For fans of big ideas and community conversations, the good news is that TEDxPiscataquaRiver is set to come back to Portsmouth for its fourth annual event on May 6 at 3S Artspace. The bad news, though, is that tickets for the day-long event, which features 11 regional and national speakers, a selection of local performers, and curated TED Talk videos, sold out within a day.
“We are excited to see that interest … remains so high, due in no small part to our phenomenal speaker line-up,” says Crystal Paradis, the event’s organizer. For those who didn’t score tickets, Paradis says the event will be streamed live online, and the Portsmouth Public Library will host a live watch party that same day.
This year’s theme is “On the Edge,” and speakers include writers Jeff Sharlet, Steve Almond, and Ethan Gilsdorf; Muskan Kumari, an exchange student from Pakistan currently living in New Hampshire as part of the Youth Exchange and Study Abroad program; Jennifer Dunn of Measured Progress, an educational assessment company based in Dover; and New Hampshire Superior Court chief justice Tina Nadeau, among others.
“We’re working on some exciting new community partnerships and will be telling the stories of people ‘on the edge’ of our community in various ways,” Paradis says. “We hope attendees will leave inspired, motivated, and ready to take action in their lives and community.”
— Larry Clow
Testing for Pease launches website
It’s been a little more than a year since city resident Andrea Amico began what has since become something of a second full-time job: advocating for awareness about water contamination issues in the three wells at the Pease International Tradeport. Amico, along with Alayna Davis and Michelle Dalton, began their efforts with a Facebook page called “Testing for Pease.” On March 22, the three launched a new website, testingforpease.com, which Amico says will act as a one-stop source for information about water contamination at the former Air Force base.
Levels of perfluorochemical compounds (PFCs) higher than federal Environmental Protection Agency limits were detected in one of the tradeport’s three wells in May 2014. That well was taken offline; since then, PFCs were discovered in the tradeport’s other two wells at levels lower than federal limits. The PFCs, identified by the EPA as an “emerging contaminant,” are believed to have come from firefighting foam used when Pease was an Air Force base.
Since then, city, state, and federal agencies have responded to the problem. Amico, her two children, and her husband, were all exposed to the contaminated water. In the last year, Amico has served on the city’s community advisory board charged with coordinating with the state Department of Health and Human Services (DHHS). The Facebook page, which she started in January 2015, was vital in raising awareness, Amico says, but “didn’t … bring people up to speed on what’s transpired.”
“It’s a very complex issue. There’s the Air Force, the cleanup of the wells … the blood testing (done by DHHS) … so when people would email me, or call me and ask me what was going on, I’d have to say, ‘Check the Air Force website, check the state website.’ It’s a lot for people to take on. We needed one place with all of the information relevant to the community,” Amico says.

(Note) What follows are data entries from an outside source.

(** * sampleconf/csv2yaml.py: from a sample sheet to a sample configuration

    A shallow embedding of [csv2yaml.py] (rpd-pipeline-tools) and the
    properties of its three stages: the record parser
    ([parse_readunits_from_csv]), the key deriver ([key_for_readunit]) and the
    grouping done in [main].

    Python values are modelled as the program has them: a [str] is a list of
    Unicode code points, [bytes] a list of octets, a [dict] an association
    list kept in insertion order, an exception an [Error] result. *)

From Stdlib Require Import String Ascii.
From Stdlib Require Import List NArith ZArith Bool Lia.
From Stdlib Require Import Permutation Sorted.
Import ListNotations.

Local Open Scope N_scope.

(** ** Python strings and bytes *)

(** A code point; a Python [str] holds code points up to 0x10FFFF. *)
Definition str : Type := list N.

(** [bytes]: octets, each below 256. *)
Definition bytes : Type := list N.

(** An ASCII literal as a [str]. *)
Definition U (s : string) : str :=
  map N_of_ascii (list_ascii_of_string s).

Class EqDec (A : Type) : Type :=
  eq_dec : forall x y : A, {x = y} + {x <> y}.

#[export] Instance N_EqDec : EqDec N := N.eq_dec.
#[export] Instance nat_EqDec : EqDec nat := Nat.eq_dec.
#[export] Instance list_EqDec {A} `{EqDec A} : EqDec (list A) :=
  list_eq_dec eq_dec.

#[export] Instance option_EqDec {A} `{EqDec A} : EqDec (option A).
Proof.
  intros [x|] [y|].
  - destruct (eq_dec x y) as [e|n].
    + left. now f_equal.
    + right. intros E. apply n. now injection E.
  - right. discriminate.
  - right. discriminate.
  - now left.
Defined.

Definition eqb {A} `{EqDec A} (x y : A) : bool :=
  if eq_dec x y then true else false.

(** [x in l] on a Python list. *)
Definition py_in {A} `{EqDec A} (x : A) (l : list A) : bool :=
  existsb (eqb x) l.

(** ** Exceptions *)

Inductive exn : Type :=
| AssertionError (msg : str)
| KeyError (key : str)
| TypeError
| AttributeError
| UnicodeEncodeError
| CsvError
| SystemExit (code : N).

Inductive result (A : Type) : Type :=
| Ok (a : A)
| Error (e : exn).
Arguments Ok {A} a.
Arguments Error {A} e.

Definition bind {A B} (r : result A) (k : A -> result B) : result B :=
  match r with
  | Ok a => k a
  | Error e => Error e
  end.

Notation "x <- r ;; k" := (bind r (fun x => k))
  (at level 61, r at next level, right associativity).

Definition is_ok {A} (r : result A) : bool :=
  match r with Ok _ => true | Error _ => false end.

(** ** [str.strip], [os.path.basename], [str.encode] *)

(** [str.isspace] on one code point (CPython's [_PyUnicode_IsWhitespace]). *)
Definition isspace (c : N) : bool :=
  ((0x09 <=? c) && (c <=? 0x0D)) || ((0x1C <=? c) && (c <=? 0x20))
  || (c =? 0x85) || (c =? 0xA0) || (c =? 0x1680)
  || ((0x2000 <=? c) && (c <=? 0x200A))
  || (c =? 0x2028) || (c =? 0x2029) || (c =? 0x202F) || (c =? 0x205F)
  || (c =? 0x3000).

Fixpoint lstrip (s : str) : str :=
  match s with
  | [] => []
  | c :: r => if isspace c then lstrip r else s
  end.

Definition rstrip (s : str) : str := rev (lstrip (rev s)).

Definition strip (s : str) : str := rstrip (lstrip s).

Definition sep : N := 47.

(** [p.rfind('/')]: the index of the last separator, or -1. *)
Fixpoint rfind_from (i : Z) (p : str) (found : Z) : Z :=
  match p with
  | [] => found
  | c :: r => rfind_from (i + 1) r (if c =? sep then i else found)
  end.

Definition rfind_sep (p : str) : Z := rfind_from 0 p (-1).

(** posixpath: [i = p.rfind(sep) + 1; return p[i:]]. *)
Definition basename (p : str) : str :=
  skipn (Z.to_nat (rfind_sep p + 1)) p.

(** UTF-8 of one code point. *)
Definition utf8_char (c : N) : bytes :=
  if c <? 0x80 then [c]
  else if c <? 0x800 then [0xC0 + c / 64; 0x80 + c mod 64]
  else if c <? 0x10000 then
    [0xE0 + c / 4096; 0x80 + (c / 64) mod 64; 0x80 + c mod 64]
  else
    [0xF0 + (c / 262144) mod 8; 0x80 + (c / 4096) mod 64;
     0x80 + (c / 64) mod 64; 0x80 + c mod 64].

Definition utf8 (s : str) : bytes := flat_map utf8_char s.

(** What the strict UTF-8 codec accepts: no surrogate, nothing past 0x10FFFF. *)
Definition encodable_char (c : N) : bool :=
  (c <? 0xD800) || ((0xDFFF <? c) && (c <=? 0x10FFFF)).

Definition encodable (s : str) : bool := forallb encodable_char s.

(** [v.encode()] with the default codec ('utf-8', 'strict'). *)
Definition encode (v : str) : result bytes :=
  if encodable v then Ok (utf8 v) else Error UnicodeEncodeError.

(** ** [hashlib.md5] (RFC 1321) *)

Module Md5.

Definition mask32 : N := 0xFFFFFFFF.

Definition add32 (a b : N) : N := N.land (a + b) mask32.

Definition not32 (x : N) : N := N.lxor (N.land x mask32) mask32.

Definition rotl32 (x c : N) : N :=
  N.lor (N.land (N.shiftl x c) mask32) (N.shiftr (N.land x mask32) (32 - c)).

Definition K : list N :=
  [ 0xd76aa478; 0xe8c7b756; 0x242070db; 0xc1bdceee;
    0xf57c0faf; 0x4787c62a; 0xa8304613; 0xfd469501;
    0x698098d8; 0x8b44f7af; 0xffff5bb1; 0x895cd7be;
    0x6b901122; 0xfd987193; 0xa679438e; 0x49b40821;
    0xf61e2562; 0xc040b340; 0x265e5a51; 0xe9b6c7aa;
    0xd62f105d; 0x02441453; 0xd8a1e681; 0xe7d3fbc8;
    0x21e1cde6; 0xc33707d6; 0xf4d50d87; 0x455a14ed;
    0xa9e3e905; 0xfcefa3f8; 0x676f02d9; 0x8d2a4c8a;
    0xfffa3942; 0x8771f681; 0x6d9d6122; 0xfde5380c;
    0xa4beea44; 0x4bdecfa9; 0xf6bb4b60; 0xbebfbc70;
    0x289b7ec6; 0xeaa127fa; 0xd4ef3085; 0x04881d05;
    0xd9d4d039; 0xe6db99e5; 0x1fa27cf8; 0xc4ac5665;
    0xf4292244; 0x432aff97; 0xab9423a7; 0xfc93a039;
    0x655b59c3; 0x8f0ccc92; 0xffeff47d; 0x85845dd1;
    0x6fa87e4f; 0xfe2ce6e0; 0xa3014314; 0x4e0811a1;
    0xf7537e82; 0xbd3af235; 0x2ad7d2bb; 0xeb86d391 ].

Definition S : list N :=
  [ 7; 12; 17; 22; 7; 12; 17; 22; 7; 12; 17; 22; 7; 12; 17; 22;
    5; 9; 14; 20; 5; 9; 14; 20; 5; 9; 14; 20; 5; 9; 14; 20;
    4; 11; 16; 23; 4; 11; 16; 23; 4; 11; 16; 23; 4; 11; 16; 23;
    6; 10; 15; 21; 6; 10; 15; 21; 6; 10; 15; 21; 6; 10; 15; 21 ].

(** The chaining value A, B, C, D. *)
Record state : Type := mkState { sA : N; sB : N; sC : N; sD : N }.

Definition init : state :=
  mkState 0x67452301 0xefcdab89 0x98badcfe 0x10325476.

(** Little-endian 32-bit word number [j] of a 64-byte block. *)
Definition word (block : bytes) (j : nat) : N :=
  nth (4 * j) block 0 + 256 * nth (4 * j + 1) block 0
  + 65536 * nth (4 * j + 2) block 0 + 16777216 * nth (4 * j + 3) block 0.

Definition round (block : bytes) (st : state) (i : nat) : state :=
  let '(mkState a b c d) := st in
  let '(f, g) :=
    if (i <? 16)%nat then
      (N.lor (N.land b c) (N.land (not32 b) d), i)
    else if (i <? 32)%nat then
      (N.lor (N.land d b) (N.land (not32 d) c), (5 * i + 1) mod 16)%nat
    else if (i <? 48)%nat then
      (N.lxor (N.lxor b c) d, (3 * i + 5) mod 16)%nat
    else
      (N.lxor c (N.lor b (not32 d)), (7 * i) mod 16)%nat in
  let f' := add32 (add32 (add32 f a) (nth i K 0)) (word block g) in
  mkState d (add32 b (rotl32 f' (nth i S 0))) b c.

Definition compress (st : state) (block : bytes) : state :=
  let st' := fold_left (round block) (seq 0 64) st in
  mkState (add32 (sA st) (sA st')) (add32 (sB st) (sB st'))
          (add32 (sC st) (sC st')) (add32 (sD st) (sD st')).

(** [n] as [k] little-endian octets. *)
Fixpoint le_bytes (k : nat) (n : N) : bytes :=
  match k with
  | O => []
  | Datatypes.S k' => n mod 256 :: le_bytes k' (n / 256)
  end.

Definition pad (msg : bytes) : bytes :=
  let len := N.of_nat (length msg) in
  let zeros := N.to_nat ((119 - len mod 64) mod 64) in
  msg ++ [0x80] ++ repeat 0 zeros ++ le_bytes 8 ((8 * len) mod 2 ^ 64).

Fixpoint blocks (fuel : nat) (l : bytes) : list bytes :=
  match fuel with
  | O => []
  | Datatypes.S fuel' =>
      match l with
      | [] => []
      | _ => firstn 64 l :: blocks fuel' (skipn 64 l)
      end
  end.

Definition digest_state (msg : bytes) : state :=
  let p := pad msg in
  fold_left compress (blocks (length p) p) init.

Definition digest (msg : bytes) : bytes :=
  let st := digest_state msg in
  flat_map (le_bytes 4) [sA st; sB st; sC st; sD st].

Definition hexdigit (n : N) : N :=
  if n <? 10 then 48 + n else 87 + n.

Definition hex_byte (b : N) : str := [hexdigit (b / 16); hexdigit (b mod 16)].

(** The [hashlib] object: what has been fed to it so far. *)
Record md5 : Type := mkMd5 { buffer : bytes }.

Definition new : md5 := mkMd5 [].

Definition update (m : md5) (data : bytes) : md5 :=
  mkMd5 (buffer m ++ data).

Definition hexdigest (m : md5) : str :=
  flat_map hex_byte (digest (buffer m)).

End Md5.

(** ** Python objects of the program *)

(** The values a row or a read unit holds: a [str], [None] (the reader's
    [restval], for a short row) or a list of [str] (under the reader's
    [restkey], for a long row). *)
Inductive pyval : Type :=
| VStr (s : str)
| VNone
| VList (l : list str).

(** A key of a row: a field name, or [None] (the reader's [restkey]). *)
Definition pykey : Type := option str.

(** Truth value of an object, as [assert v] and [if v] take it. *)
Definition truthy (v : pyval) : bool :=
  match v with
  | VStr [] => false
  | VStr _ => true
  | VNone => false
  | VList [] => false
  | VList _ => true
  end.

(** A [dict]: its items in insertion order, each key once. *)
Section Dict.
Context {K V : Type} `{EqDec K}.

Definition dict : Type := list (K * V).

(** [d.get(k)] *)
Fixpoint dict_get (d : dict) (k : K) : option V :=
  match d with
  | [] => None
  | (k', v) :: d' => if eqb k k' then Some v else dict_get d' k
  end.

(** [d[k] = v]: a key already there keeps its place. *)
Fixpoint dict_set (d : dict) (k : K) (v : V) : dict :=
  match d with
  | [] => [(k, v)]
  | (k', v') :: d' =>
      if eqb k k' then (k, v) :: d' else (k', v') :: dict_set d' k v
  end.

Definition keys (d : dict) : list K := map fst d.
Definition values (d : dict) : list V := map snd d.
End Dict.
Arguments dict K V : clear implicits.

Definition pydict : Type := dict pykey pyval.

(** [row[f]] for a field name [f]. *)
Definition getitem (row : pydict) (f : str) : result pyval :=
  match dict_get row (Some f) with
  | Some v => Ok v
  | None => Error (KeyError f)
  end.

(** [v.strip()] *)
Definition py_strip (v : pyval) : result pyval :=
  match v with
  | VStr s => Ok (VStr (strip s))
  | _ => Error AttributeError
  end.

(** [os.path.basename(v)] *)
Definition py_basename (v : pyval) : result pyval :=
  match v with
  | VStr s => Ok (VStr (basename s))
  | _ => Error TypeError
  end.

(** [v.encode()] *)
Definition py_encode (v : pyval) : result bytes :=
  match v with
  | VStr s => encode s
  | _ => Error AttributeError
  end.

(** ** The key deriver *)

Definition file_keys : list str := [U "fq1"; U "fq2"].
(** * The activation workflow of [main.py]: sequencer and recovery dispatcher

    A shallow embedding of [ActivationWorker] (src/main.py).  The worker is a
    mutable object whose methods either return ([self] or, in one place,
    [None]) or raise one of the typed failures; [_LOGGER.info] and
    [time.sleep] are its only other effects.  Methods are embedded as
    computations in a state-and-exception monad over the worker's fields and
    the list of effects performed so far. *)

From Stdlib Require Import ZArith Bool.
From stdpp Require Import base decidable list strings gmap.

Local Open Scope string_scope.
Local Open Scope list_scope.

(** ** Data model *)

(** [class ChangeState(enum.IntEnum)] *)
Inductive ChangeState : Type :=
  | NEW | ASSESS | SCHEDULED | IMPLEMENT | CLOSED | CANCELLED.

(** [class ActivationState(enum.IntEnum)] *)
Inductive ActivationState : Type :=
  | NOT_STARTED | CHECK_MODULE | PRE_CHECK | START_ACTIVATION
  | ACTIVATION_COMPLETED.

(** The members are numbered by [enum.auto()], from 1 in declaration order. *)
Definition ChangeState_value (c : ChangeState) : Z :=
  match c with
  | NEW => 1 | ASSESS => 2 | SCHEDULED => 3
  | IMPLEMENT => 4 | CLOSED => 5 | CANCELLED => 6
  end%Z.

Definition ActivationState_value (a : ActivationState) : Z :=
  match a with
  | NOT_STARTED => 1 | CHECK_MODULE => 2 | PRE_CHECK => 3
  | START_ACTIVATION => 4 | ACTIVATION_COMPLETED => 5
  end%Z.

#[global] Instance ChangeState_eq_dec : EqDecision ChangeState.
Proof. solve_decision. Defined.

#[global] Instance ActivationState_eq_dec : EqDecision ActivationState.
Proof. solve_decision. Defined.

(** [@dataclasses.dataclass class Device] *)
Record Device : Type := mkDevice {
  hostname : string;
  ci_item_name : string;
}.

#[global] Instance Device_eq_dec : EqDecision Device.
Proof. solve_decision. Defined.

The site includes details about PFCs and how firefighting foam was used at Pease, a timeline of events, a list of resources, and a calendar of upcoming meetings.
“Something I’ve learned in my experience with this process is … parts of our government are broken. … Everyone just works in their own department and no one looks at the whole picture,” she says.
DHHS has conducted two rounds of blood tests for people who have been exposed to the contaminated water. According to Amico, community members are still receiving results, and once all results have been returned, the state plans to host a community meeting, possibly some time this spring.
Meanwhile, the Air Force is currently working on remediation efforts for the wells. A public meeting on cleanup and water treatment efforts will be held on April 19.
Amico was recently named a member of a community assistance panel organized by the federal Agency for Toxic Substances & Disease Registry, a subgroup of the Center for Disease Control. The panel is set to hold a public meeting sometime in April, according to Amico.
“The focus … will be to address the health concerns and health effects” of the contamination, Amico says.
Police chief suspended for deer baiting
Police chief Dana Lajoie was suspended for seven days without pay beginning on March 18 after he was found guilty of illegally baiting deer.
According to a Portland Press Herald report, a jury in Penobscot County found Lajoie guilty of baiting deer and hunting using a stand that overlooked the bait. Lajoie was fined $900.
Lajoie has been the town’s police chief for 30 years and has worked in the town for more than 36 years. In a statement, town manager Perry Ellsworth said, “It is unfortunate when there is a breach of trust with a police chief. Dana acknowledges the need to rebuild that trust within the municipal offices, with his associates, and within the community, and will work with the town manager to accomplish this.”